Task details:
Among the lines below, restate word for word only those from the line with "destruct rows as" through the line with "forall a, exists", with both end lines kept.

Entries shown:
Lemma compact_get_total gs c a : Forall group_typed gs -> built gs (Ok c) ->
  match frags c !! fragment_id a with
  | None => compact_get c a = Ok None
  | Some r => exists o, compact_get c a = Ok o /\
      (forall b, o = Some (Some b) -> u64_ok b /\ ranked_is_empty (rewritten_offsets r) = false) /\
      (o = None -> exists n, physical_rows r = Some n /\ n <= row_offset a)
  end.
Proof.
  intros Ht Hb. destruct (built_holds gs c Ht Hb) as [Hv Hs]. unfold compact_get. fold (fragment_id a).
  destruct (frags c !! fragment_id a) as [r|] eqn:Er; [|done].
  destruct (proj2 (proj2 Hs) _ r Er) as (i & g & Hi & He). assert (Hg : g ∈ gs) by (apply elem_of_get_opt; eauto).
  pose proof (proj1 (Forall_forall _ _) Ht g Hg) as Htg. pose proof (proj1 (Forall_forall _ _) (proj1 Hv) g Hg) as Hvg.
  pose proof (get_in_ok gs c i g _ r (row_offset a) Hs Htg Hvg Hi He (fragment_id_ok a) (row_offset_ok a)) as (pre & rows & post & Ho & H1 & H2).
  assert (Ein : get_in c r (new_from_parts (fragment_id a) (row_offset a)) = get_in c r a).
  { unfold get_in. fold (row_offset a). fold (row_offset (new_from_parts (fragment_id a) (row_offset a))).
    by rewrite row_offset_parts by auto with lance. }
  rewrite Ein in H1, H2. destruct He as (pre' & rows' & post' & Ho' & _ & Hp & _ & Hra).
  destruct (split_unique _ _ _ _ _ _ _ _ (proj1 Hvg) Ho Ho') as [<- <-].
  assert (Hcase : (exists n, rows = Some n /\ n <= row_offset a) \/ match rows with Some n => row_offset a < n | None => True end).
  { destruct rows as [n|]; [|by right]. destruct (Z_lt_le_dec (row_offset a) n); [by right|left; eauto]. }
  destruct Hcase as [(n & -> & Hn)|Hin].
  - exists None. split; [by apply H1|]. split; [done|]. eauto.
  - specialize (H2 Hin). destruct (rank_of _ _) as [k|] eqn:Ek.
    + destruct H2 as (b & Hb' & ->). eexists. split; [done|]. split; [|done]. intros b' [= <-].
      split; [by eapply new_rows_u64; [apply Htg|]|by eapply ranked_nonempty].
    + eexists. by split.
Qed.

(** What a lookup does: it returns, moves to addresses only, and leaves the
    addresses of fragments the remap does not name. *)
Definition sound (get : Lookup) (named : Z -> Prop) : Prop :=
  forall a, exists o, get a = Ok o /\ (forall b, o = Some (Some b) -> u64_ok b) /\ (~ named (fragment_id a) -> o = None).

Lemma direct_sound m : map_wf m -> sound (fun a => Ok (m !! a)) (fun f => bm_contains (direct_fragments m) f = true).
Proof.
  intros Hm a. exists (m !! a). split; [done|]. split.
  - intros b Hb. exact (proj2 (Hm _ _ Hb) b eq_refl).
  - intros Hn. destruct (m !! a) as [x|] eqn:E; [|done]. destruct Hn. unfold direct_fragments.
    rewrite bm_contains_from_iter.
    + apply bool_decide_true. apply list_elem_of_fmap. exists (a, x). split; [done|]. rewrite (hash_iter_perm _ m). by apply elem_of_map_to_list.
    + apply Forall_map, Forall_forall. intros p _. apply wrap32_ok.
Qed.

Response below:
  { destruct rows as [n|]; [|by right]. destruct (Z_lt_le_dec (row_offset a) n); [by right|left; eauto]. }
  destruct Hcase as [(n & -> & Hn)|Hin].
  - exists None. split; [by apply H1|]. split; [done|]. eauto.
  - specialize (H2 Hin). destruct (rank_of _ _) as [k|] eqn:Ek.
    + destruct H2 as (b & Hb' & ->). eexists. split; [done|]. split; [|done]. intros b' [= <-].
      split; [by eapply new_rows_u64; [apply Htg|]|by eapply ranked_nonempty].
    + eexists. by split.
Qed.

(** What a lookup does: it returns, moves to addresses only, and leaves the
    addresses of fragments the remap does not name. *)
Definition sound (get : Lookup) (named : Z -> Prop) : Prop :=
  forall a, exists o, get a = Ok o /\ (forall b, o = Some (Some b) -> u64_ok b) /\ (~ named (fragment_id a) -> o = None).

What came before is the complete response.